DESCRIPTION OF THE TASK = Which lines below fall between the one containing "- the converter itself;" and the one containing "Definition bound (s"? Repeat them exactly, counting both of those lines, and add nothing else.

[Collection entries]

Lemma filenames_loop_days (end_date : datetime.t) :
  datetime.valid end_date = true ->
  forall (n fuel : nat) start_date database_filenames,
    datetime.valid start_date = true ->
    datetime.ltb end_date start_date = false ->
    datetime.toordinal end_date - datetime.toordinal start_date < 36524 ->
    datetime.toordinal end_date - datetime.toordinal start_date = Z.of_nat n ->
    (n <= fuel)%nat ->
    exists days,
      filenames_loop fuel start_date end_date database_filenames
      = Some (Ok (database_filenames ++ (database_filename_of <$> days)))
      /\ head days = Some start_date /\ last days = Some end_date
      /\ Forall (fun d => datetime.valid d = true) days
      /\ datetime.toordinal <$> days
         = seqZ (datetime.toordinal start_date) (Z.of_nat n + 1).
Proof.
  intros He. induction n as [|n IH]; intros fuel d acc Hv Hle Hyear Hord Hfuel.
  - assert (d = end_date) as ->.
    { apply ltb_trichotomy; [|done].
      destruct (datetime.ltb d end_date) eqn:Hlt; [|done].
      pose proof (toordinal_lt _ _ Hv He Hlt). lia. }
    exists [end_date].
    assert (Heq : _equal_dates end_date end_date = true) by by apply bool_decide_eq_true_2.
    destruct fuel; cbn [filenames_loop]; rewrite Heq; repeat split; try done.
    + by apply Forall_singleton.
    + by apply Forall_singleton.
  - assert (Hneq : _equal_dates d end_date = false).
    { destruct (_equal_dates d end_date) eqn:Heq; [|done].
      apply equal_dates_true in Heq as (Hm & Hd & Hy); [|done..].
      pose proof (ltb_year _ _ Hle).
      destruct (decide (datetime.year d = datetime.year end_date)) as [Hsame|Hdiff].
      - assert (d = end_date) as -> by (destruct d, end_date; cbn in *; congruence).
        lia.
      - pose proof (toordinal_century d end_date Hm Hd).
        assert (datetime.year d + 100 <= datetime.year end_date)
          by (Z.div_mod_to_equations; lia).
        lia. }
    pose proof (toordinal_bound end_date He).
    destruct (datetime.add_day d) as [next|e] eqn:Hnext;
      [|pose proof (add_day_raise _ _ Hv Hnext); lia].
    destruct (add_day_ok _ _ Hv Hnext) as (Hv' & Hord' & Hyear').
    destruct fuel as [|fuel]; [lia|].
    destruct (IH fuel next (acc ++ [database_filename_of d]) Hv')
      as (days & Hloop & Hhead & Hlast & Hvalid & Hords); try lia.
    { destruct (datetime.ltb end_date next) eqn:Hlt; [|done].
      pose proof (toordinal_lt _ _ He Hv' Hlt). lia. }
    exists (d :: days). cbn [filenames_loop]. rewrite Hneq, Hnext.
    unfold database_filename_of in *. rewrite Hloop, <- app_assoc.
    repeat split; try done.
    + destruct days; [done|]. by rewrite last_cons_cons.
    + by apply Forall_cons.
    + rewrite fmap_cons, Hords, (seqZ_cons _ (Z.of_nat (S n) + 1)) by lia.
      do 2 f_equal; lia.
Qed.
(** * Gemma 3 checkpoint conversion (Orbax tree to HF state dict)

    A shallow embedding of
    [src/transformers/models/gemma3/convert_gemma3_weights_orbax_to_hf.py]:
    the two rule tables [_convert_siglip_weight] and
    [_convert_transformer_weights], the orchestrator [convert] with its
    local [update_tree], and the fragments of Python strings, tuple
    unpacking, NumPy arrays and torch tensors those functions rely on.

    Layout of the file:
    - [PyStr], the Python [str] methods used by the converter;
    - exceptions and the [result] monad;
    - NumPy arrays as a shape and a row-major buffer, NumPy scalars;
    - configuration records and module constants;
    - the converter itself;
    - the vocabulary of the properties, the checkpoint layout, sample
      inputs;
    - facts about strings and arrays;
    - the properties of the two rule tables and of the orchestrator;
    - element laws of the remaining rules, conservation, the dispatch of
      the vision table, more on the orchestrator, [transpose_reshape]. *)

From stdpp Require Import base gmap strings list pretty.
From Stdlib Require Import ZArith Lia Ascii.

Local Open Scope Z_scope.

(* ===================================================================== *)
(** ** Python strings *)
(* ===================================================================== *)

Module PyStr.

(** [len(s)] *)
Definition len (s : string) : Z := Z.of_nat (String.length s).

(** [s.startswith(p)] *)
Fixpoint startswith (s p : string) : bool :=
  match p, s with
  | EmptyString, _ => true
  | String _ _, EmptyString => false
  | String a p', String b s' =>
      if Ascii.eqb a b then startswith s' p' else false
  end.

Fixpoint drop (n : nat) (s : string) : string :=
  match n, s with
  | O, _ => s
  | S _, EmptyString => EmptyString
  | S n', String _ s' => drop n' s'
  end.

Fixpoint take (n : nat) (s : string) : string :=
  match n, s with
  | O, _ => EmptyString
  | S _, EmptyString => EmptyString
  | S n', String a s' => String a (take n' s')
  end.

(** [s.endswith(p)] *)
Definition endswith (s p : string) : bool :=
  if (String.length p <=? String.length s)%nat
  then String.eqb (drop (String.length s - String.length p) s) p
  else false.

(** [s.find(sub)], counted from position [i] of the original string:
    the lowest index at which [sub] occurs, [-1] when it does not. *)
Fixpoint find_from (i : Z) (s sub : string) : Z :=
  if startswith s sub then i
  else match s with
       | EmptyString => -1
       | String _ s' => find_from (i + 1) s' sub
       end.

Definition find (s sub : string) : Z := find_from 0 s sub.

(** [sub in s] *)
Definition contains (s sub : string) : bool := negb (find s sub =? -1).

(** A slice bound as Python normalises it: a negative bound counts from
    the end, and the result is clamped to [0 .. len(s)]. *)
Definition bound (s : string) (i : Z) : nat :=
  Z.to_nat (Z.min (Z.max 0 (if i <? 0 then i + len s else i)) (len s)).

(** [s[i:]] *)
Definition slice_from (s : string) (i : Z) : string := drop (bound s i) s.

(** [s[:i]] *)
Definition slice_to (s : string) (i : Z) : string := take (bound s i) s.

End PyStr.

(* ===================================================================== *)
(** ** Exceptions *)
(* ===================================================================== *)

(** The exceptions a conversion can end with, one constructor for each
    place an exception comes from.  [ValueError msg] is what the module's
    own [raise ValueError(f"...")] statements raise, with the formatted
    message.  The other constructors are raised by the interpreter or
    inside NumPy or torch: unpacking a sequence that does not have the
    expected number of items, iterating a 0-d array or a NumPy scalar, a
    [reshape] or [transpose] NumPy rejects, indexing an empty tuple, and
    [torch.from_numpy] applied to something that is not an array. *)
Inductive exn : Type :=
  | ValueError (msg : string)
  | UnpackError (expected got : nat)
  | IterationError
  | ReshapeError (size : nat) (newshape : list Z)
  | TransposeError (ndim : nat) (axes : list nat)
  | IndexError
  | FromNumpyError.

(** The Python classes of these exceptions. *)
Inductive exn_class : Type :=
  | PyValueError
  | PyTypeError
  | PyIndexError.

#[global] Instance exn_class_eq_dec : EqDecision exn_class.
Proof. solve_decision. Defined.

(** The class an [except] clause sees.  A failed unpacking ("too many
    values to unpack", "not enough values to unpack") and NumPy's
    rejections ("cannot reshape array of size ...", "axes don't match
    array") are [ValueError]s like the module's own; iterating a 0-d
    array and [torch.from_numpy] on a NumPy scalar ("expected
    np.ndarray") are [TypeError]s. *)
Definition class_of (e : exn) : exn_class :=
  match e with
  | ValueError _ | UnpackError _ _ | ReshapeError _ _ | TransposeError _ _ =>
      PyValueError
  | IterationError | FromNumpyError => PyTypeError
  | IndexError => PyIndexError
  end.

Inductive result (A : Type) : Type :=
  | Ok (a : A)
  | Raise (e : exn).

Arguments Ok {A} a.
Arguments Raise {A} e.

#[global] Instance result_ret : MRet result := λ A a, Ok a.
#[global] Instance result_bind : MBind result := λ A B f m,
  match m with
  | Ok a => f a
  | Raise e => Raise e
  end.
#[global] Instance result_fmap : FMap result := λ A B f m,
  match m with
  | Ok a => Ok (f a)
  | Raise e => Raise e
  end.

(** [a, b = xs] for a sequence that is already a list. *)
Definition unpack2 {A : Type} (xs : list A) : result (A * A) :=
  match xs with
  | [a; b] => Ok (a, b)
  | _ => Raise (UnpackError 2 (length xs))
  end.

(* ===================================================================== *)
(** ** NumPy arrays and torch tensors *)
(* ===================================================================== *)

(** Element types.  The converter names three of them ([_DTYPES]); a
    checkpoint may store others. *)
Inductive dtype : Type :=
  | float32
  | bfloat16
  | float16
  | other_dtype (name : string).

#[global] Instance dtype_eq_dec : EqDecision dtype.
Proof. solve_decision. Defined.

(** Number of elements of an array of shape [sh]. *)
Definition size_of (sh : list nat) : nat := foldr Nat.mul 1%nat sh.

(** Row-major (C order) strides, in elements. *)
Fixpoint strides (sh : list nat) : list nat :=
  match sh with
  | [] => []
  | _ :: sh' => size_of sh' :: strides sh'
  end.

(** The multi-index of the [k]-th element in row-major order
    ([np.unravel_index]). *)
Fixpoint unravel (sh : list nat) (k : nat) : list nat :=
  match sh with
  | [] => []
  | _ :: sh' => (k / size_of sh')%nat :: unravel sh' (k mod size_of sh')%nat
  end.

(** The buffer position of a multi-index under the given strides. *)
Definition offset (st idx : list nat) : nat :=
  sum_list (zip_with Nat.mul idx st).

(** [axes] is a permutation of [0 .. ndim-1]. *)
Definition valid_axes (ndim : nat) (axes : list nat) : bool :=
  bool_decide (length axes = ndim ∧ NoDup axes ∧ Forall (λ ax, ax < ndim)%nat axes).

(** [l] rearranged so that position [k] holds [l[axes[k]]]. *)
Definition permute {A : Type} (axes : list nat) (l : list A) : list A :=
  omap (λ ax, l !! ax) axes.

(** One dimension of a [reshape] request: a negative one, usually
    written [-1], asks NumPy to infer it. *)
Definition infer_dim (inferred : nat) (d : Z) : nat :=
  if d <? 0 then inferred else Z.to_nat d.

Section Arrays.

(** The stored elements are kept abstract, and so is the conversion of
    an element from one element type to another. *)
Context {elt : Type}.
Variable cast_elt : dtype → dtype → elt → elt.

(** What the converter handles as an array.  [NDArray] is a dense
    array ([np.ndarray]): element type, shape, and the elements in
    row-major order.  [NPScalar] is a NumPy scalar ([np.generic]), what
    indexing or iterating a 1-d array yields: it answers [shape],
    [size], [dtype], [transpose], [reshape] and [astype] as a 0-d array
    does, with its one element kept in a buffer like an array's, but it
    is not an [np.ndarray]. *)
Inductive ndarray : Type :=
  | NDArray (dt : dtype) (sh : list nat) (data : list elt)
  | NPScalar (dt : dtype) (data : list elt).

(** [a.dtype] *)
Definition nd_dtype (a : ndarray) : dtype :=
  match a with NDArray dt _ _ | NPScalar dt _ => dt end.

(** [a.shape] *)
Definition nd_shape (a : ndarray) : list nat :=
  match a with NDArray _ sh _ => sh | NPScalar _ _ => [] end.

(** The elements of [a] in row-major order. *)
Definition nd_data (a : ndarray) : list elt :=
  match a with NDArray _ _ data | NPScalar _ data => data end.

(** [isinstance(a, np.ndarray)] *)
Definition is_ndarray (a : ndarray) : bool :=
  match a with NDArray _ _ _ => true | NPScalar _ _ => false end.

(** What a method of [a] returns for a result of shape [sh]: an array,
    except that the methods of a NumPy scalar return a 0-d result as a
    scalar again. *)
Definition np_result (a : ndarray) (sh : list nat) (data : list elt)
    : ndarray :=
  match sh with
  | [] => if is_ndarray a then NDArray (nd_dtype a) [] data
          else NPScalar (nd_dtype a) data
  | _ => NDArray (nd_dtype a) sh data
  end.

(** A torch tensor has the same three components. *)
Record tensor : Type := Tensor {
  t_dtype : dtype;
  t_shape : list nat;
  t_data : list elt;
}.

(** The buffer holds exactly as many elements as the shape announces. *)
Definition well_formed (a : ndarray) : Prop :=
  length (nd_data a) = size_of (nd_shape a).

(** [a.size] *)
Definition np_size (a : ndarray) : nat := size_of (nd_shape a).

(** [a.reshape(newshape)].  NumPy takes every negative dimension as
    unknown and allows one of them, which it infers from the size.  Two
    unknown dimensions, known dimensions whose product does not divide
    the size, and a total that differs from the size are rejected.  The
    elements keep their row-major order.  (NumPy also caps the number
    of dimensions of an array; the converter asks for one or two, and
    no cap is put on the length of a shape here.) *)
Definition np_reshape (a : ndarray) (newshape : list Z) : result ndarray :=
  let n := np_size a in
  let known := filter (λ d, 0 ≤ d) newshape in
  let unknown := (length newshape - length known)%nat in
  let prod := size_of (Z.to_nat <$> known) in
  match unknown with
  | O =>
      if (prod =? n)%nat
      then Ok (np_result a (Z.to_nat <$> newshape) (nd_data a))
      else Raise (ReshapeError n newshape)
  | S O =>
      if negb (prod =? 0)%nat && (n mod prod =? 0)%nat
      then Ok (np_result a (infer_dim (n / prod) <$> newshape) (nd_data a))
      else Raise (ReshapeError n newshape)
  | _ => Raise (ReshapeError n newshape)
  end.

(** [a.transpose(axes)]: axis [k] of the result is axis [axes[k]] of
    [a].  NumPy permutes shape and strides; the elements are listed here
    in the row-major order of the result, which is the order every later
    [reshape] or copy reads them in. *)
Definition np_transpose (a : ndarray) (axes : list nat) : result ndarray :=
  if valid_axes (length (nd_shape a)) axes then
    let sh := permute axes (nd_shape a) in
    let st := permute axes (strides (nd_shape a)) in
    Ok (np_result a sh
          (omap (λ k, nd_data a !! offset st (unravel sh k))
             (seq 0 (size_of sh))))
  else Raise (TransposeError (length (nd_shape a)) axes).

(** [a.transpose()] without arguments reverses the axes. *)
Definition np_transpose_rev (a : ndarray) : result ndarray :=
  np_transpose a (reverse (seq 0 (length (nd_shape a)))).

(** [a[i]] for an array with at least one axis and [sh'] the rest of
    its shape: a sub-array, or a NumPy scalar when [a] is 1-d. *)
Definition np_row (sh' : list nat) (a : ndarray) (i : nat) : ndarray :=
  let data := take (size_of sh') (drop (i * size_of sh') (nd_data a)) in
  match sh' with
  | [] => NPScalar (nd_dtype a) data
  | _ => NDArray (nd_dtype a) sh' data
  end.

ANSWER SPACE =
    - the converter itself;
    - the vocabulary of the properties, the checkpoint layout, sample
      inputs;
    - facts about strings and arrays;
    - the properties of the two rule tables and of the orchestrator;
    - element laws of the remaining rules, conservation, the dispatch of
      the vision table, more on the orchestrator, [transpose_reshape]. *)

From stdpp Require Import base gmap strings list pretty.
From Stdlib Require Import ZArith Lia Ascii.

Local Open Scope Z_scope.

(* ===================================================================== *)
(** ** Python strings *)
(* ===================================================================== *)

Module PyStr.

(** [len(s)] *)
Definition len (s : string) : Z := Z.of_nat (String.length s).

(** [s.startswith(p)] *)
Fixpoint startswith (s p : string) : bool :=
  match p, s with
  | EmptyString, _ => true
  | String _ _, EmptyString => false
  | String a p', String b s' =>
      if Ascii.eqb a b then startswith s' p' else false
  end.

Fixpoint drop (n : nat) (s : string) : string :=
  match n, s with
  | O, _ => s
  | S _, EmptyString => EmptyString
  | S n', String _ s' => drop n' s'
  end.

Fixpoint take (n : nat) (s : string) : string :=
  match n, s with
  | O, _ => EmptyString
  | S _, EmptyString => EmptyString
  | S n', String a s' => String a (take n' s')
  end.

(** [s.endswith(p)] *)
Definition endswith (s p : string) : bool :=
  if (String.length p <=? String.length s)%nat
  then String.eqb (drop (String.length s - String.length p) s) p
  else false.

(** [s.find(sub)], counted from position [i] of the original string:
    the lowest index at which [sub] occurs, [-1] when it does not. *)
Fixpoint find_from (i : Z) (s sub : string) : Z :=
  if startswith s sub then i
  else match s with
       | EmptyString => -1
       | String _ s' => find_from (i + 1) s' sub
       end.

Definition find (s sub : string) : Z := find_from 0 s sub.

(** [sub in s] *)
Definition contains (s sub : string) : bool := negb (find s sub =? -1).

(** A slice bound as Python normalises it: a negative bound counts from
    the end, and the result is clamped to [0 .. len(s)]. *)
Definition bound (s : string) (i : Z) : nat :=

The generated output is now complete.